-- Working data follows --

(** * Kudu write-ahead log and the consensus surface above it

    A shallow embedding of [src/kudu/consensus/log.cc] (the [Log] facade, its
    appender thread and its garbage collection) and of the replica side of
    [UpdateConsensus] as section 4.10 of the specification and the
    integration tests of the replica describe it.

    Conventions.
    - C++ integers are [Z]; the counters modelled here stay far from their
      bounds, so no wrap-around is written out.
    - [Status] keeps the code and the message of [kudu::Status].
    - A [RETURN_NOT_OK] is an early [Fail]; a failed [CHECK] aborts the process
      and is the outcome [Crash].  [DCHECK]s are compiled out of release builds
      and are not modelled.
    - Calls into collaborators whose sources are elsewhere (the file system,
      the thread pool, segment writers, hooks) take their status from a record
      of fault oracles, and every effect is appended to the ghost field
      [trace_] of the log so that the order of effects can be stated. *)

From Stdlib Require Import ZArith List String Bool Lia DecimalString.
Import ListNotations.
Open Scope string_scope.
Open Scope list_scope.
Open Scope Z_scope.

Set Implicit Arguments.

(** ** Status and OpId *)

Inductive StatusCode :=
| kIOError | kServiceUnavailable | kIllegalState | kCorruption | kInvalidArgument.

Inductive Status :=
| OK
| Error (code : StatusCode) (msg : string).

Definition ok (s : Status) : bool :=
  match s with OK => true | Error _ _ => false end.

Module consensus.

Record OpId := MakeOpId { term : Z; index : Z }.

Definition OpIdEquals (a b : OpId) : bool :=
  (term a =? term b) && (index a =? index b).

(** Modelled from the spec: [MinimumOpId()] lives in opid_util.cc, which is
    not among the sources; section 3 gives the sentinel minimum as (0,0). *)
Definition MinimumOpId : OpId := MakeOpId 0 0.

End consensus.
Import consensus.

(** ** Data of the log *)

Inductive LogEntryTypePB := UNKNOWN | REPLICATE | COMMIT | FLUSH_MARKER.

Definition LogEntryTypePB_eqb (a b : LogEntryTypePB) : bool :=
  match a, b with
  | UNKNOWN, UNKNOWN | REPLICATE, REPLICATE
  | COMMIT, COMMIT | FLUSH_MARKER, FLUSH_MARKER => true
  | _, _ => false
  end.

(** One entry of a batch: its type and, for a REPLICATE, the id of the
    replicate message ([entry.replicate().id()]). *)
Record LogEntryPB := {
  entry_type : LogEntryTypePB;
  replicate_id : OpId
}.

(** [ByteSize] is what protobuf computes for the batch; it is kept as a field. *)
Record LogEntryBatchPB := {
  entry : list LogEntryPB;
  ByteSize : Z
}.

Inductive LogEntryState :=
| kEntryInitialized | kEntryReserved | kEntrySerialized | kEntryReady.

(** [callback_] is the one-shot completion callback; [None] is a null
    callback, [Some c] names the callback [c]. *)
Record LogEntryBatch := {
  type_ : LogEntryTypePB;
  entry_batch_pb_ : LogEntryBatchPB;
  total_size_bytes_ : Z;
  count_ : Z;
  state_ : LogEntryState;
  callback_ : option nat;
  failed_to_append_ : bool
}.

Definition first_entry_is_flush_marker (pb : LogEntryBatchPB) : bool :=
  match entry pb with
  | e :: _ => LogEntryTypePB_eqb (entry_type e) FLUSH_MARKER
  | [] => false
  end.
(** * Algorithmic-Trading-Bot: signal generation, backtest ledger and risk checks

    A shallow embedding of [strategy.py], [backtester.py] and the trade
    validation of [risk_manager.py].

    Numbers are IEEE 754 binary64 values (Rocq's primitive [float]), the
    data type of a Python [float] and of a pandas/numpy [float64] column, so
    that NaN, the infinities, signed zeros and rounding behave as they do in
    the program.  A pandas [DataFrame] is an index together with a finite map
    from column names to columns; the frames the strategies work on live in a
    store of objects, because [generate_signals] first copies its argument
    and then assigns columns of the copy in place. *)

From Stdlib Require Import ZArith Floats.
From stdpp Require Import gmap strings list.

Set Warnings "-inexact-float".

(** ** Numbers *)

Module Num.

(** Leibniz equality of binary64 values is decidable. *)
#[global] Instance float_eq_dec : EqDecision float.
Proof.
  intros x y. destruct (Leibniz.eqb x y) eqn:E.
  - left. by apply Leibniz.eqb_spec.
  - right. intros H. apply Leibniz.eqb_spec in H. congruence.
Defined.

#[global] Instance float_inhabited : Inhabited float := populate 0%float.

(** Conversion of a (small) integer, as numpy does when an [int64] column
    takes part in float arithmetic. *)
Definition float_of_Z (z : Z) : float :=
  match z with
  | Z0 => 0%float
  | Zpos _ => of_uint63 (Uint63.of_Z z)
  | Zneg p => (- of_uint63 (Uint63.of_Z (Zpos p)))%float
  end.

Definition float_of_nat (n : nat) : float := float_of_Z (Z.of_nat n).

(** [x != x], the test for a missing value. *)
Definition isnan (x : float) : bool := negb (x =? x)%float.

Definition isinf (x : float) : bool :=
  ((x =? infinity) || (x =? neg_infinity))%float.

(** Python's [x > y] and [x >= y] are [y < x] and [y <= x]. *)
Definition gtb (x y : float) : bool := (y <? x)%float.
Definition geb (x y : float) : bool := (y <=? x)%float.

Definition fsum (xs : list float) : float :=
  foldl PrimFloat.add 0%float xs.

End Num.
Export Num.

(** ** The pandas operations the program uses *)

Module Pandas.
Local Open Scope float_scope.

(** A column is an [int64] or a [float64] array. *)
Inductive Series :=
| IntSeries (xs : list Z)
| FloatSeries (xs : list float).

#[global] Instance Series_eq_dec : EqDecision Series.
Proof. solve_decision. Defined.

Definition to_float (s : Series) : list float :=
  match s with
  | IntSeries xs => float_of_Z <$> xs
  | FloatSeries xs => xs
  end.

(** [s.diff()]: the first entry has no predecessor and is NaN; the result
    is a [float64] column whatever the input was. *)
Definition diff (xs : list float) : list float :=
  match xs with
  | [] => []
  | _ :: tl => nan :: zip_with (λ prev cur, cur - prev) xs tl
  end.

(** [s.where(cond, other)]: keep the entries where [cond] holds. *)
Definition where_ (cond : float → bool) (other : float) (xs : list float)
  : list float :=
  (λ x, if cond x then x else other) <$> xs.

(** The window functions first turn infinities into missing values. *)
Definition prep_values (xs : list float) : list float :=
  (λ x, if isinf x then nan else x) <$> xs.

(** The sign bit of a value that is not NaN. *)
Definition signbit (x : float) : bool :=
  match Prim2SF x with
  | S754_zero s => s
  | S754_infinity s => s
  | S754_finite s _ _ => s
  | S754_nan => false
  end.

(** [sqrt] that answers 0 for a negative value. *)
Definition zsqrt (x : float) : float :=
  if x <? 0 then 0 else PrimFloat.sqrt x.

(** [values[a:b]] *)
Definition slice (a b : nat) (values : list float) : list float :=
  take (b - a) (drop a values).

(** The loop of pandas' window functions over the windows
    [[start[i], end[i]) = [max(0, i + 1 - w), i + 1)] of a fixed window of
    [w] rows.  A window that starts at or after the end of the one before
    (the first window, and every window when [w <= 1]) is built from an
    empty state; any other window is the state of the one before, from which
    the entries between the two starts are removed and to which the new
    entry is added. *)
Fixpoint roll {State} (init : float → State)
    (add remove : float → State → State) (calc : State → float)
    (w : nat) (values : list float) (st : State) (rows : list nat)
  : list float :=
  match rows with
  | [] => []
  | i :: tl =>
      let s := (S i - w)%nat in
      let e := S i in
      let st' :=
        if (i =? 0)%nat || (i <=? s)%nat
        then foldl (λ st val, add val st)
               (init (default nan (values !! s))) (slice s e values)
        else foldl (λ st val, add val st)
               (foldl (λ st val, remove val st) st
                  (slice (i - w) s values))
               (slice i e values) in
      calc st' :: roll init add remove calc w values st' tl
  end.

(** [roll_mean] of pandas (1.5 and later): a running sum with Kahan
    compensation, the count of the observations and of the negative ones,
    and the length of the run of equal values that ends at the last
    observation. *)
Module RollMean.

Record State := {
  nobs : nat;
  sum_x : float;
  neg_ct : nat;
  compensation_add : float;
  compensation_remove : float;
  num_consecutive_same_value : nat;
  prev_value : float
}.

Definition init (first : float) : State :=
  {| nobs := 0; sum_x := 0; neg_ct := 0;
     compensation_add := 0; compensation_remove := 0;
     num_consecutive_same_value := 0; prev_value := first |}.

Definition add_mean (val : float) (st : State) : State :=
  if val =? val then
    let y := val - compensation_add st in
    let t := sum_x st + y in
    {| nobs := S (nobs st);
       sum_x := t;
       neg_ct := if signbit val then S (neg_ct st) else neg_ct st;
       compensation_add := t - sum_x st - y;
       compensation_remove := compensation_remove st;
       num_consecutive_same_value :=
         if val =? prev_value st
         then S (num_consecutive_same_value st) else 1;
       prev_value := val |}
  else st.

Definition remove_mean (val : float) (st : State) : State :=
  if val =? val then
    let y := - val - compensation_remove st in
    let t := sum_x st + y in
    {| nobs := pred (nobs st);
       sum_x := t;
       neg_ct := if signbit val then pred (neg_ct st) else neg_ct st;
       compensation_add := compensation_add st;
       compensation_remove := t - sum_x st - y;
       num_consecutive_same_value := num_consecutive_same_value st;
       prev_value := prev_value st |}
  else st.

-- Working data concluded --

● Task requirements: Go to the line with "- [Status] keeps" in the entries above and repeat every line from there through the line with "UNKNOWN | REPLICATE, REPLICATE", exactly and with no other text.

● Solution:
    - [Status] keeps the code and the message of [kudu::Status].
    - A [RETURN_NOT_OK] is an early [Fail]; a failed [CHECK] aborts the process
      and is the outcome [Crash].  [DCHECK]s are compiled out of release builds
      and are not modelled.
    - Calls into collaborators whose sources are elsewhere (the file system,
      the thread pool, segment writers, hooks) take their status from a record
      of fault oracles, and every effect is appended to the ghost field
      [trace_] of the log so that the order of effects can be stated. *)

From Stdlib Require Import ZArith List String Bool Lia DecimalString.
Import ListNotations.
Open Scope string_scope.
Open Scope list_scope.
Open Scope Z_scope.

Set Implicit Arguments.

(** ** Status and OpId *)

Inductive StatusCode :=
| kIOError | kServiceUnavailable | kIllegalState | kCorruption | kInvalidArgument.

Inductive Status :=
| OK
| Error (code : StatusCode) (msg : string).

Definition ok (s : Status) : bool :=
  match s with OK => true | Error _ _ => false end.

Module consensus.

Record OpId := MakeOpId { term : Z; index : Z }.

Definition OpIdEquals (a b : OpId) : bool :=
  (term a =? term b) && (index a =? index b).

(** Modelled from the spec: [MinimumOpId()] lives in opid_util.cc, which is
    not among the sources; section 3 gives the sentinel minimum as (0,0). *)
Definition MinimumOpId : OpId := MakeOpId 0 0.

End consensus.
Import consensus.

(** ** Data of the log *)

Inductive LogEntryTypePB := UNKNOWN | REPLICATE | COMMIT | FLUSH_MARKER.

Definition LogEntryTypePB_eqb (a b : LogEntryTypePB) : bool :=
  match a, b with
  | UNKNOWN, UNKNOWN | REPLICATE, REPLICATE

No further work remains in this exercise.